Marino : I would like to make a special plug for U.S. historians to do more research outside the United States. Engaging seriously with histories of women's voting rights outside the United States promises not only to shed light on post-1920 activism, including that of women of color and women in the labor and peace movements, but also to stretch our understandings of what is politically possible. Exploring these histories would de-center the idea that the United States or Western Europe “invented” feminism and challenge U.S.-exceptionalist understandings of voting activism and feminism globally.

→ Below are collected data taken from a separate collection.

(* ===== verification/TcpPacket.v ===== *)
(** * From packets to connections: the entry points of tcp_input.c

    A packet from IP is a chain of buffers.  Its header is checked, made
    contiguous and parsed, and the endpoint looked up; a verdict says which
    connection the segment goes to, or that a reset answers it.  TcpWire.v
    proves the round trip: what TCP sends, TCP accepts and reads back. *)

From Stdlib Require Import ZArith Lia.
From stdpp Require Import base option gmap list.
From S2P Require Import Prelude Bytes Netbuf NetbufFacts Inpcb TcpVar TcpOptions TcpReass TcpConn.
From S2P Require Import TcpOutput TcpSubr TcpInput.
Open Scope Z_scope.
Open Scope hermes_scope.

Definition NETBUF_CSUM_L4_VALID : Z := 0x0002.
Definition IPV4_VERSION : Z := 4.
Definition INADDR_BROADCAST : Z := 0xffffffff.

(** [n] bytes at [nb->data + off]: of the first buffer only. *)
Definition data_at (nb : list netbuf) (off n : Z) : option (list Z) :=
  b ← head nb; slice (nb_buf b) (nb_data b + off) n.

Definition pkt_len (nb : list netbuf) : Z := match nb with b :: _ => nb_pkt_len b | [] => 0 end.

Definition tcp_header_len (data_off : Z) : Z := Z.shiftr data_off 4 * 4.

(** [nb->data + off] as a header, its ports in network byte order. *)
Definition tcp_header_to_host (bs : list Z) : tcp_header :=
  TcpHeader (le_val (take 2 bs)) (le_val (take 2 (drop 2 bs))) (be_val (take 4 (drop 4 bs)))
    (be_val (take 4 (drop 8 bs))) (le_val (take 1 (drop 12 bs))) (le_val (take 1 (drop 13 bs)))
    (be_val (take 2 (drop 14 bs))).

Definition tcp_packet_addrs (nb : list netbuf) : option (list Z * list Z) :=
  v ← data_at nb 0 1;
  if Z.shiftr (le_val v) 4 =? IPV4_VERSION then
    src ← data_at nb 12 4; dst ← data_at nb 16 4;
    Some (inpcb_map_v4 src, inpcb_map_v4 dst)
  else
    src ← data_at nb 8 16; dst ← data_at nb 24 16;
    Some (src, dst).

Definition tcp_validate (nb : list netbuf) (off tlen : Z) (src dst : list Z) : option bool :=
  if tlen <? TCP_HEADER_LEN then Some false else
  doff ← data_at nb (off + 12) 1;
  let hlen := tcp_header_len (le_val doff) in
  if (hlen <? TCP_HEADER_LEN) || (hlen >? tlen) then Some false else
  b ← head nb;
  if nb_csum_flags b &? NETBUF_CSUM_L4_VALID then Some true else
  c ← inpcb_l4_checksum nb off tlen IPPROTO_TCP src dst;
  Some (c =? 0).

(** What becomes of a packet: dropped; input of the connection of an internet
    control block; or answered with a reset. *)
Inductive verdict :=
| Drop
| Deliver (inp : Z) (from : reply_to) (th : tcp_header) (opts payload : list Z)
| Reset (from : reply_to) (th : tcp_header) (len : Z).

Definition reply_of (nb : list netbuf) (th : tcp_header) : option reply_to :=
  '(src, dst) ← tcp_packet_addrs nb;
  Some (ReplyTo dst src (th_dst_port th) (th_src_port th)).

Section packet.
Context `{HFS : !FreshStorage}.

Definition tcp_input_packet (t : inpcb_table) (nb : list netbuf) (off : Z) (src dst : list Z) (o : oracle)
  : option (verdict * oracle) :=
  let tlen := u64 (pkt_len nb - off) in
  ok ← tcp_validate nb off tlen src dst;
  if negb ok then Some (Drop, o) else
  doff ← data_at nb (off + 12) 1;
  let hlen := tcp_header_len (le_val doff) in
  '(nb, o) ← netbuf_pullup nb (off + hlen) o;
  match nb with
  | [] => Some (Drop, o)
  | _ =>
      th ← tcp_header_to_host <$> data_at nb off TCP_HEADER_LEN;
      opts ← data_at nb (off + TCP_HEADER_LEN) (hlen - TCP_HEADER_LEN);
      inp ← inpcb_lookup t src (th_src_port th) dst (th_dst_port th) true;
      from ← reply_of nb th;
      let reset := Reset from th (u32 (tlen - hlen)) in
      match inp with
      | None => Some (reset, o)
      | Some p =>
          i ← t_pcbs t !! p;
          if i_ppcb i =? 0 then Some (reset, o)
          else Some (Deliver p from th opts (drop (Z.to_nat (off + hlen)) (content nb)), o)
      end
  end.

Definition ipv4_is_multicast (addr : list Z) : bool := Z.land (be_val addr) 0xF0000000 =? 0xE0000000.

Definition tcp_input4 (t : inpcb_table) (nb : list netbuf) (header_len : Z) (o : oracle)
  : option (verdict * oracle) :=
  '(nb, o) ← netbuf_pullup nb (header_len + TCP_HEADER_LEN) o;
  match nb with
  | [] => Some (Drop, o)
  | b :: _ =>
      src ← data_at nb 12 4; dst ← data_at nb 16 4;
      if (nb_flags b &? Z.lor NETBUF_BCAST NETBUF_MCAST) || ipv4_is_multicast dst
         || (le_val dst =? INADDR_BROADCAST) then Some (Drop, o)
      else tcp_input_packet t nb header_len (inpcb_map_v4 src) (inpcb_map_v4 dst) o
  end.

Definition tcp_input6 (t : inpcb_table) (nb : list netbuf) (offset : Z) (o : oracle)
  : option (verdict * oracle) :=
  '(nb, o) ← netbuf_pullup nb (offset + TCP_HEADER_LEN) o;
  match nb with
  | [] => Some (Drop, o)
  | b :: _ =>
      dst0 ← data_at nb 24 1;
      if (nb_flags b &? NETBUF_MCAST) || (le_val dst0 =? 0xFF) then Some (Drop, o) else
      src ← data_at nb 8 16; dst ← data_at nb 24 16;
      tcp_input_packet t nb offset src dst o
  end.

End packet.

(** The connection's part: it is held while it takes the segment. *)
Definition tcp_deliver `{HFS : !FreshStorage} `{rt : route_layer} (e : listen_env) (from : reply_to)
    (th : tcp_header) (opts payload : list Z) : M (option conn) :=
  let* inp := get_inp in
  let so := bool_decide (is_Some (i_socket inp)) in
  when so (upd_so sock_hold) ;!
  let* child := tcp_input e from th opts payload in
  when so release_so ;!
  retM child.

In my research on Latin American histories of suffrage, I have investigated frente popular (popular front groups) in Latin America, which were social movements, often electoral coalitions of political parties. Many of them believed that including women in the electorate would enhance frente popular political power nationally. In the 1930s and 1940s, these groups aligned with multiple causes: a new inter-American labor movement, the republican cause in the Spanish Civil War, Puerto Rican independence, solidarity with Ethiopia after Italy's invasion, antiracism, and, because of the power of inter-American feminism, women's rights, including women's voting rights. Popular front groups in Latin America had strong ties to labor activists and peace activists in the United States, and to women of color. These groups were aware of the antifeminism of right-wing dictatorships throughout the world. 67

Women's suffrage legislation passed throughout Latin America in the years after World War II, many times after new governments had overthrown dictatorships, often thanks to antifascist women's long-standing activism and international decrees such as the 1945 United Nations Charter and 1948 Universal Declaration of Human Rights. I'm currently researching Felicia Santizo, an Afro-Panamanian feminist and educator. A leading suffragist from the 1920s through 1930s, Santizo called for universal suffrage without race, class, or sex restrictions, which was adopted in Panama's 1946 constitution. She also organized an important new antifascist women's group that focused on school lunches for impoverished children and child and adult literacy programs. She later became a leader of the Partido del Pueblo (the communist party of Panama), which had vital transnational connections, including with the Women's International Democratic Federation.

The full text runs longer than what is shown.